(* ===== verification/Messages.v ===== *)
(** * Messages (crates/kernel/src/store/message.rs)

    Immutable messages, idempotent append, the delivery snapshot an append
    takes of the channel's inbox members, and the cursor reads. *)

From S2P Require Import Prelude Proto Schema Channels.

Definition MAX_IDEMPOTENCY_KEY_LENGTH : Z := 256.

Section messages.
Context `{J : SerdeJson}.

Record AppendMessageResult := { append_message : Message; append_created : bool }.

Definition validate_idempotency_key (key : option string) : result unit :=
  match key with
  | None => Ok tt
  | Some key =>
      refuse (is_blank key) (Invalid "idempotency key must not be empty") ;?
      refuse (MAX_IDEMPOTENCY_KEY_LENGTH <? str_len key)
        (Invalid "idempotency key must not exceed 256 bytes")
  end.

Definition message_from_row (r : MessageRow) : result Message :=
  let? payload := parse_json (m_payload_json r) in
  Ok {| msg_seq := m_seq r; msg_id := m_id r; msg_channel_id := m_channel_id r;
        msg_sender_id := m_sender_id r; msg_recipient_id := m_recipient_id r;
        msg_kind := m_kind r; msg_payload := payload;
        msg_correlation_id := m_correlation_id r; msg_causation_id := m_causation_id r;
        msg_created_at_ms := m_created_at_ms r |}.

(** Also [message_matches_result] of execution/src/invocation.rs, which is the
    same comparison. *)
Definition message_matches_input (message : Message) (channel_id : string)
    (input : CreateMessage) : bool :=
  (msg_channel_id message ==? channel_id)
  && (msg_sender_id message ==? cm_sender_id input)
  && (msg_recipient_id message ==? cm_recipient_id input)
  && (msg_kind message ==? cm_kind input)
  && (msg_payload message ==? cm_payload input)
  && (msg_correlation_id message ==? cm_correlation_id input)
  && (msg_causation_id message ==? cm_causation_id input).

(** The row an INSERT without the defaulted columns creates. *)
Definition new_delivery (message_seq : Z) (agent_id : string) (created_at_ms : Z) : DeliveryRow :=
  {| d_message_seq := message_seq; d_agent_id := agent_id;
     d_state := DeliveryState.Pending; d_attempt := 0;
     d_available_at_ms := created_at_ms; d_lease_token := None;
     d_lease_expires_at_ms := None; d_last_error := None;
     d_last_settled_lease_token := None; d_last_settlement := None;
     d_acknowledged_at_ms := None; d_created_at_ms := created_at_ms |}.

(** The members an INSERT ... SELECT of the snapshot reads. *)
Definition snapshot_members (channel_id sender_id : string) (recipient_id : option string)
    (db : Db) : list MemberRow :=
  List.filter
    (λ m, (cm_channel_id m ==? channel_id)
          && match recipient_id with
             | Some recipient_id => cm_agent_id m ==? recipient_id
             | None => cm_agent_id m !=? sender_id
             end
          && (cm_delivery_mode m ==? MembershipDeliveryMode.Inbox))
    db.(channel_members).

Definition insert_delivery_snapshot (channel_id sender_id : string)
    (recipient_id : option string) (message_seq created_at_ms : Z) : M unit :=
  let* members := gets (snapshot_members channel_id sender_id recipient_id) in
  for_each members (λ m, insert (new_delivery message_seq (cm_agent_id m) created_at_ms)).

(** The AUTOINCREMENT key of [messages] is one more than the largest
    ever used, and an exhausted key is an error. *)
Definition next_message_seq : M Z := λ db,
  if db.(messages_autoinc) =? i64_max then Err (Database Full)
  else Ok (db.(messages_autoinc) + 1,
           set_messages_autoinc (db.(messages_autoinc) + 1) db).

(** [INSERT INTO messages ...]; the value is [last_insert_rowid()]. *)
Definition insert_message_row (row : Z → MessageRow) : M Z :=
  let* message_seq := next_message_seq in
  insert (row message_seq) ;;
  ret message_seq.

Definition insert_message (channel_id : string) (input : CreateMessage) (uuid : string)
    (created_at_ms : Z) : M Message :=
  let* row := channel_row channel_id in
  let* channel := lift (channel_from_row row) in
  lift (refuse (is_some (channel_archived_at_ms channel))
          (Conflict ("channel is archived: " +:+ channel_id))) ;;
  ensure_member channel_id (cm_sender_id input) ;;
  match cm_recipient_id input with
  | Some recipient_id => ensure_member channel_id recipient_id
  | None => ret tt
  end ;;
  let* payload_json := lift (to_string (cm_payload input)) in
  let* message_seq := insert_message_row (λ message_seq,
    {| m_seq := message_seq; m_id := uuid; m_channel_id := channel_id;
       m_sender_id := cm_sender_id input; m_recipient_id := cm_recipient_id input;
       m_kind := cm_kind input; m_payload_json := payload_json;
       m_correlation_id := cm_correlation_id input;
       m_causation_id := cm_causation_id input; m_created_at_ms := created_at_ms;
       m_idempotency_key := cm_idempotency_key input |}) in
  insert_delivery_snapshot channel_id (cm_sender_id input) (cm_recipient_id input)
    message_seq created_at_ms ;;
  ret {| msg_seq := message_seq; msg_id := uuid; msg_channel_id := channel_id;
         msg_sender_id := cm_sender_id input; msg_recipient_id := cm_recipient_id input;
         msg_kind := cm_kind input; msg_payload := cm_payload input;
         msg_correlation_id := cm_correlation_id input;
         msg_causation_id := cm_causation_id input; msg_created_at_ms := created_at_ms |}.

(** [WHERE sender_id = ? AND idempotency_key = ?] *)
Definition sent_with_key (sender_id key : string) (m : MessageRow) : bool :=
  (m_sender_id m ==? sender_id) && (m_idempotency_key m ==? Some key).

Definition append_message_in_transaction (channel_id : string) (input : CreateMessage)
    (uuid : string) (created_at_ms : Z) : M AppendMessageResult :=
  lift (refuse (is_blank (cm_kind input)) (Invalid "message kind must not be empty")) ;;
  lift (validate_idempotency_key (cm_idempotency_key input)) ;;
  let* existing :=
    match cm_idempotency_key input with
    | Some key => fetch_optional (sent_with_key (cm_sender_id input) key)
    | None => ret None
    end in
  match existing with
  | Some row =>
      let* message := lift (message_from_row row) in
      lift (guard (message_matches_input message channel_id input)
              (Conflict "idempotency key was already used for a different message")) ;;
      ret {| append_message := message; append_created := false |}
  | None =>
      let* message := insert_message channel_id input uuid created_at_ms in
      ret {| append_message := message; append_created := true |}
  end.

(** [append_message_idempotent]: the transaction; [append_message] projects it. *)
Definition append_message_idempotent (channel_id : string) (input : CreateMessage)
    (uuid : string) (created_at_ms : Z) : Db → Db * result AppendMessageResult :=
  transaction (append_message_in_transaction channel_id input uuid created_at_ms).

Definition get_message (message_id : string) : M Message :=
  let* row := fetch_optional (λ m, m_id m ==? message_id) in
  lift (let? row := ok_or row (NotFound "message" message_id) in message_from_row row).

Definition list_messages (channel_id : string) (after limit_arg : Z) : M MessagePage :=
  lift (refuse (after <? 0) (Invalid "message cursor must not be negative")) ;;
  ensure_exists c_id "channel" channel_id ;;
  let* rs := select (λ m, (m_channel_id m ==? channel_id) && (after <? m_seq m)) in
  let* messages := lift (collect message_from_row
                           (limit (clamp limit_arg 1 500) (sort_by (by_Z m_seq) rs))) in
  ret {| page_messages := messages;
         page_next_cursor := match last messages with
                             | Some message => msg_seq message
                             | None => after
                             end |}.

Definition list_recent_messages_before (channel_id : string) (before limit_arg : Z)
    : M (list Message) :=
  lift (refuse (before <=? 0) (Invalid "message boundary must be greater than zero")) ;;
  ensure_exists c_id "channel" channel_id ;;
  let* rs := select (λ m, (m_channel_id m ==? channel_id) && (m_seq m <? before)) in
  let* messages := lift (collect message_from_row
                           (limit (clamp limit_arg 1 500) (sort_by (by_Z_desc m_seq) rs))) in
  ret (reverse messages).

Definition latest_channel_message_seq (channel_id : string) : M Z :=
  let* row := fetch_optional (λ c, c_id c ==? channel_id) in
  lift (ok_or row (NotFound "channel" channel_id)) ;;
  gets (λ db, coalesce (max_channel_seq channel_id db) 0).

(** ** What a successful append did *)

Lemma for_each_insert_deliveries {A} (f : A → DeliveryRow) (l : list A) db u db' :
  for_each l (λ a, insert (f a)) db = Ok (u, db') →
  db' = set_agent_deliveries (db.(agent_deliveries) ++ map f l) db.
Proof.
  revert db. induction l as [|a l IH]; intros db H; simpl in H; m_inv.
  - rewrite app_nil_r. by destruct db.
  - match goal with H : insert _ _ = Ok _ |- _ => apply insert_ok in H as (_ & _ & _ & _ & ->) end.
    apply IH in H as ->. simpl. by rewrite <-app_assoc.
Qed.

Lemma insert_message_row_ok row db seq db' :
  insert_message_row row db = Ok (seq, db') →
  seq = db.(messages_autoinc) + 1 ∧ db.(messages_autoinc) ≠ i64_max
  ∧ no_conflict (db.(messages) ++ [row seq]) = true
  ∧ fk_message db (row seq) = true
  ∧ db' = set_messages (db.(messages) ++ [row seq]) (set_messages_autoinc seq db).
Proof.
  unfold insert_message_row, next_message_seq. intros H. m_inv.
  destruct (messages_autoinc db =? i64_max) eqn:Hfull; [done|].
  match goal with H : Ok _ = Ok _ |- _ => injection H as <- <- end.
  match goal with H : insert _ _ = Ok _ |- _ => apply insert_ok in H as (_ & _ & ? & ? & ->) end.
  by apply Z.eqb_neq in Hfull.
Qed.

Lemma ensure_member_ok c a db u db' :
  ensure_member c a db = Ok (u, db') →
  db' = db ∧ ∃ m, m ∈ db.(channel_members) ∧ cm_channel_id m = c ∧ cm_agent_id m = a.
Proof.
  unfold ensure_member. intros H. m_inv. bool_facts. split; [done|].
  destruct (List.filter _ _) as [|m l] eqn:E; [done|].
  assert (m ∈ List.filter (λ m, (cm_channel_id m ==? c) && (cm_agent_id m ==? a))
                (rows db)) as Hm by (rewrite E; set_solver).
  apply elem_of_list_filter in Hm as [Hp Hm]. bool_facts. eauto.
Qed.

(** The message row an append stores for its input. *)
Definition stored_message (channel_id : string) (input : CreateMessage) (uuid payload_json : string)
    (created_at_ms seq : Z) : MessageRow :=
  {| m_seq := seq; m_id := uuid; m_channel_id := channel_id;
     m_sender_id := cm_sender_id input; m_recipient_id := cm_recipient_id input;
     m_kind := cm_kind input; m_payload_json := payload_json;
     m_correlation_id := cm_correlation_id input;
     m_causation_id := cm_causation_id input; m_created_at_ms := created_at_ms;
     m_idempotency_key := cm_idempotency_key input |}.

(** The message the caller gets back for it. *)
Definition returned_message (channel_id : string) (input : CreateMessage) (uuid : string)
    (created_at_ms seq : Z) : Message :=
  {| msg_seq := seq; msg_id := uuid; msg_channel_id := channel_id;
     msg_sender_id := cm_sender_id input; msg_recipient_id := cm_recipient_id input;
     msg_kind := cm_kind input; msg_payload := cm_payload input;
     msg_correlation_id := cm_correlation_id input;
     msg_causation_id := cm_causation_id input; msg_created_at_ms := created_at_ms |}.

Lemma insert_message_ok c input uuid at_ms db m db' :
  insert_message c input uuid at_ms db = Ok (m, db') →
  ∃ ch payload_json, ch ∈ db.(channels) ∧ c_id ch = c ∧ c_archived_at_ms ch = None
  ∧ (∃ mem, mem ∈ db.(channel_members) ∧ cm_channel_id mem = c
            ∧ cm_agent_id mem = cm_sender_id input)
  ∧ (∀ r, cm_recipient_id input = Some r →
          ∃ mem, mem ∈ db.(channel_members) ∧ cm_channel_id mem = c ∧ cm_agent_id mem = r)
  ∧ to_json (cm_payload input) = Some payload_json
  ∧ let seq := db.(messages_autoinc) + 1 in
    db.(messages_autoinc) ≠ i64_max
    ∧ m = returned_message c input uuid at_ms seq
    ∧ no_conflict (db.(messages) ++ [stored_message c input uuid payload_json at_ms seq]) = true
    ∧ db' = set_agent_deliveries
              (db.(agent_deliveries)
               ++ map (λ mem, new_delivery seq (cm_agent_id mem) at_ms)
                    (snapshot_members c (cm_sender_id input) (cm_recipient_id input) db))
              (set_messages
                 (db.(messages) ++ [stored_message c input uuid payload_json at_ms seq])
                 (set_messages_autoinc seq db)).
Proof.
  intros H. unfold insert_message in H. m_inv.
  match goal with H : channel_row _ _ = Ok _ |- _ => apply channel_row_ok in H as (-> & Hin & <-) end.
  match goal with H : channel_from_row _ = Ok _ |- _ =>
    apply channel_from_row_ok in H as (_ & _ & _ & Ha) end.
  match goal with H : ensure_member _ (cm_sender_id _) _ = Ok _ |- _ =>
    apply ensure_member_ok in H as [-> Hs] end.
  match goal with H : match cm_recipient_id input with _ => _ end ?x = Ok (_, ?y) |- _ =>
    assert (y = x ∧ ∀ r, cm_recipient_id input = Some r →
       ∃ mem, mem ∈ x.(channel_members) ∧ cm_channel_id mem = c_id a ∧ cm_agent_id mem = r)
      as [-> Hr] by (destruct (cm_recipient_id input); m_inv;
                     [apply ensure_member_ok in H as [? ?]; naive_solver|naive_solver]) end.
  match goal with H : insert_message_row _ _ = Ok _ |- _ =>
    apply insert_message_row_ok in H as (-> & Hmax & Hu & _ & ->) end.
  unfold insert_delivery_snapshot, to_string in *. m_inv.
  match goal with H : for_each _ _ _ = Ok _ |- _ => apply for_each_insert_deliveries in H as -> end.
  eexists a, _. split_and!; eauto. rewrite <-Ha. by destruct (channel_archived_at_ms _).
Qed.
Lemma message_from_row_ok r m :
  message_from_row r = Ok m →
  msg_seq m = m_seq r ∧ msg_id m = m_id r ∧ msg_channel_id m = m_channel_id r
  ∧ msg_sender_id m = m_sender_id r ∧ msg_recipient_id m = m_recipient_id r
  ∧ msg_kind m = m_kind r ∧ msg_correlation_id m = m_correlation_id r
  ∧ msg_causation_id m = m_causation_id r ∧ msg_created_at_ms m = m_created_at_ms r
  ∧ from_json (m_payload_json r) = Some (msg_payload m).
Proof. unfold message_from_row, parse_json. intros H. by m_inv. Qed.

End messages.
==============================
* _Work task_:
Using the records above, output exactly the lines from the first through the line that contains "msg_sender_id := m_sender_id", with both of those included.

* _Result for this task_:
(* ===== verification/Messages.v ===== *)
(** * Messages (crates/kernel/src/store/message.rs)

    Immutable messages, idempotent append, the delivery snapshot an append
    takes of the channel's inbox members, and the cursor reads. *)

From S2P Require Import Prelude Proto Schema Channels.

Definition MAX_IDEMPOTENCY_KEY_LENGTH : Z := 256.

Section messages.
Context `{J : SerdeJson}.

Record AppendMessageResult := { append_message : Message; append_created : bool }.

Definition validate_idempotency_key (key : option string) : result unit :=
  match key with
  | None => Ok tt
  | Some key =>
      refuse (is_blank key) (Invalid "idempotency key must not be empty") ;?
      refuse (MAX_IDEMPOTENCY_KEY_LENGTH <? str_len key)
        (Invalid "idempotency key must not exceed 256 bytes")
  end.

Definition message_from_row (r : MessageRow) : result Message :=
  let? payload := parse_json (m_payload_json r) in
  Ok {| msg_seq := m_seq r; msg_id := m_id r; msg_channel_id := m_channel_id r;
        msg_sender_id := m_sender_id r; msg_recipient_id := m_recipient_id r;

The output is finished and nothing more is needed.